The Home Office commented on these findings: “Our evaluation found that in a limited set of circumstances the software is has a greater tendency to wrongly flag some population segments in its match reports.”

Operational Effectiveness vs. Bias

Outlining the impact of the brief increase to the system's accuracy setting, the NPCC documents note: “The change significantly reduces the impact of discrimination across protected characteristics of race, age and sex but had a substantially detrimental effect on police efficiency”. The papers add that police units argued that “a previously useful tool returned results of questionable value”.

Broader Rollout Plans

Meanwhile, the government has launched a ten-week consultation on its proposals to expand the use of facial recognition technology. The minister for police the relevant minister has labeled the technology as the “most significant advance since genetic fingerprinting”.

Expert and Oversight Concerns

The chair of a police oversight board, chair of the advisory panel for the national policing equality strategy, said: “We observed scant discussion in equality strategy sessions of the facial recognition rollout despite obvious cross-over with the plan’s concerns.

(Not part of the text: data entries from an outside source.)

(** [CriticAgent._prepare_findings_summary]; [None] where it raises
    (the bullet glyph of the source is written [-] here). *)
Definition prepare_findings_summary (research : obj) : option string :=
  let part1 := ["SUMMARY: " ++ py_str (get_default "summary" (JStr "No summary") research)] in
  kf <-? (if py_truthy (get_default "key_findings" JNull research) then
            findings <-? py_iter (get_default "key_findings" JNull research);;
            ls <-? omap (fun finding =>
                      cat <-? py_getitem finding "category";;
                      pts <-? py_get finding "points" (JArr []);;
                      sl <-? py_slice pts 3;;
                      it <-? py_iter sl;;
                      Some (("- " ++ py_str cat ++ ":") :: map (fun p => "  - " ++ py_str p) it))
                    findings;;
            Some ((String "010" "KEY FINDINGS:") :: concat ls)
          else Some []);;
  st <-? (if py_truthy (get_default "statistics" JNull research) then
            sl <-? py_slice (get_default "statistics" JNull research) 5;;
            it <-? py_iter sl;;
            Some ((String "010" "STATISTICS:") :: map (fun x => "- " ++ py_str x) it)
          else Some []);;
  so <-? (if py_truthy (get_default "sources" JNull research) then
            sl <-? py_slice (get_default "sources" JNull research) 3;;
            it <-? py_iter sl;;
            ls <-? omap (fun source =>
                      ti <-? py_get source "title" (JStr "No title");;
                      cr <-? py_get source "credibility" (JStr "unknown");;
                      Some ("- " ++ py_str ti ++ " (" ++ py_str cr ++ ")")) it;;
            Some ((String "010" "SOURCES:") :: ls)
          else Some []);;
  ga <-? (if py_truthy (get_default "gaps" JNull research) then
            sl <-? py_slice (get_default "gaps" JNull research) 3;;
            it <-? py_iter sl;;
            Some ((String "010" "IDENTIFIED GAPS:") :: map (fun x => "- " ++ py_str x) it)
          else Some []);;
  Some (join (String "010" EmptyString) (part1 ++ kf ++ st ++ so ++ ga)%list).

(** [self.critique_prompt.format(...)] (instructions abridged). *)
Definition critique_prompt (topic findings : string) : string :=
  "You are an expert critical analyst. Your job is to validate, critique, and improve research findings.

RESEARCH TOPIC: " ++ topic ++ "

RESEARCH FINDINGS:
" ++ findings ++ "

INSTRUCTIONS: (...)

OUTPUT ONLY VALID JSON:".

Definition jstrs (l : list string) : json := JArr (map JStr l).

(** The canned record of [CriticAgent._extract_json]. *)
Definition critic_parse_failure_obj : obj :=
  [("topic", JStr "JSON extraction failed");
        ("validation", JObj [("completeness_score", JNum "5"); ("accuracy_score", JNum "5");
                             ("source_credibility_score", JNum "5");
                             ("biases_identified", jstrs ["Could not parse critique"]);
                             ("assumptions", jstrs ["Parsing failed"])]);
        ("critique", JObj [("strengths", jstrs ["Critique system operational"]);
                           ("weaknesses", jstrs ["Could not generate proper critique"]);
                           ("logical_issues", jstrs ["Parsing error"]);
                           ("missing_perspectives", jstrs ["Full critique unavailable"])]);
        ("improvements", JArr [JObj [("area", JStr "Critique system");
                                     ("suggestion", JStr "Retry critique generation");
                                     ("priority", JStr "high")]]);
        ("overall_quality", JNum "5"); ("confidence_level", JStr "low");
        ("recommendation", JStr "Manual review required")].

Definition critic_parse_failure : json := JObj critic_parse_failure_obj.

(** [CriticAgent._create_default_critique]. *)
Definition default_critique (research : obj) : obj :=
  [("topic", get_default "topic" (JStr "Unknown") research);
   ("research_topic", get_default "topic" (JStr "") research);
   ("original_research_summary", get_default "summary" (JStr "") research);
   ("validation", JObj [("completeness_score", JNum "5"); ("accuracy_score", JNum "5");
                        ("source_credibility_score", JNum "5");
                        ("biases_identified", jstrs ["Unknown due to critique failure"]);
                        ("assumptions", jstrs ["Default critique generated"])]);
   ("critique", JObj [("strengths", jstrs ["Research was conducted"; "Findings were documented"]);
                      ("weaknesses", jstrs ["Critique system failed"; "Limited validation"]);
                      ("logical_issues", jstrs ["Unable to assess"]);
                      ("missing_perspectives", jstrs ["Full critique unavailable"])]);
   ("improvements", JArr [JObj [("area", JStr "Critique System");
                                ("suggestion", JStr "Fix critique generation or use manual review");
                                ("priority", JStr "high")]]);
   ("overall_quality", JNum "5"); ("confidence_level", JStr "low");
   ("recommendation", JStr "Use with caution and manual verification")].

(** The body of the [try] of [critique_research], after the model call. *)
Definition critique_of_response (research : obj) (response : string) : obj :=
  match loads (extract_json critic_parse_failure response) with
  | Some (JObj critique) =>
      set_key "original_research_summary" (get_default "summary" (JStr "") research)
        (set_key "research_topic" (get_default "topic" (JStr "") research) critique)
  | _ => default_critique research
  end.

(** [CriticAgent.critique_research]: the findings summary is prepared
    outside the [try], so an exception there escapes. *)
Definition critique_research (research : obj) : M obj :=
  findings_summary <- lift_opt (prepare_findings_summary research);;
  response <- generate (critique_prompt (py_str (get_default "topic" (JStr "Unknown topic") research))
                                        findings_summary);;
  ret (critique_of_response research response).

(* ------------------------------------------------------------------ *)
(** ** The display methods called by [analyze]

    They only print; what matters here is where they raise ([None]).
    Formatting a value in an f-string never raises. *)

(** [for x in v: body(x)]. *)
Definition py_for (v : json) (body : json -> option unit) : option unit :=
  xs <-? py_iter v;; _ <-? omap body xs;; Some tt.

(** [len(v)]: lists, strings and dicts; anything else raises. *)
Definition py_len (v : json) : option nat :=
  match v with
  | JArr l => Some (List.length l)
  | JStr s => Some (String.length s)
  | JObj o => Some (List.length o)
  | _ => None
  end.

“This disclosure show yet again that the anti-racism commitments the police has undertaken through the equality initiative are failing to be integrated into wider practice. Independent assessments have warned that new technologies are being rolled out in a landscape where ethnic inequalities, weak scrutiny and faulty information gathering already persist.

“Any use of this technology must meet strict national standards, be independently scrutinised, and demonstrate it reduces rather than exacerbates racial disparity.”

Official Statement

A government representative stated: “We treat the conclusions of the report with utmost gravity and we have implemented changes. A updated software has been externally evaluated and procured, which has no statistically significant bias. It will be tested in the coming months and will be subject to further assessment.

“The foremost aim is protecting the public. This gamechanging technology will support police to apprehend and prosecute offenders. There is officer review in each stage of the procedure and no arrest or charge would be taken without specialist personnel meticulously examining the results.”

Jason Martinez
Jason Martinez

Elara Vance is a tech journalist specializing in AI and machine learning, with a background in computer science and a passion for demystifying complex topics.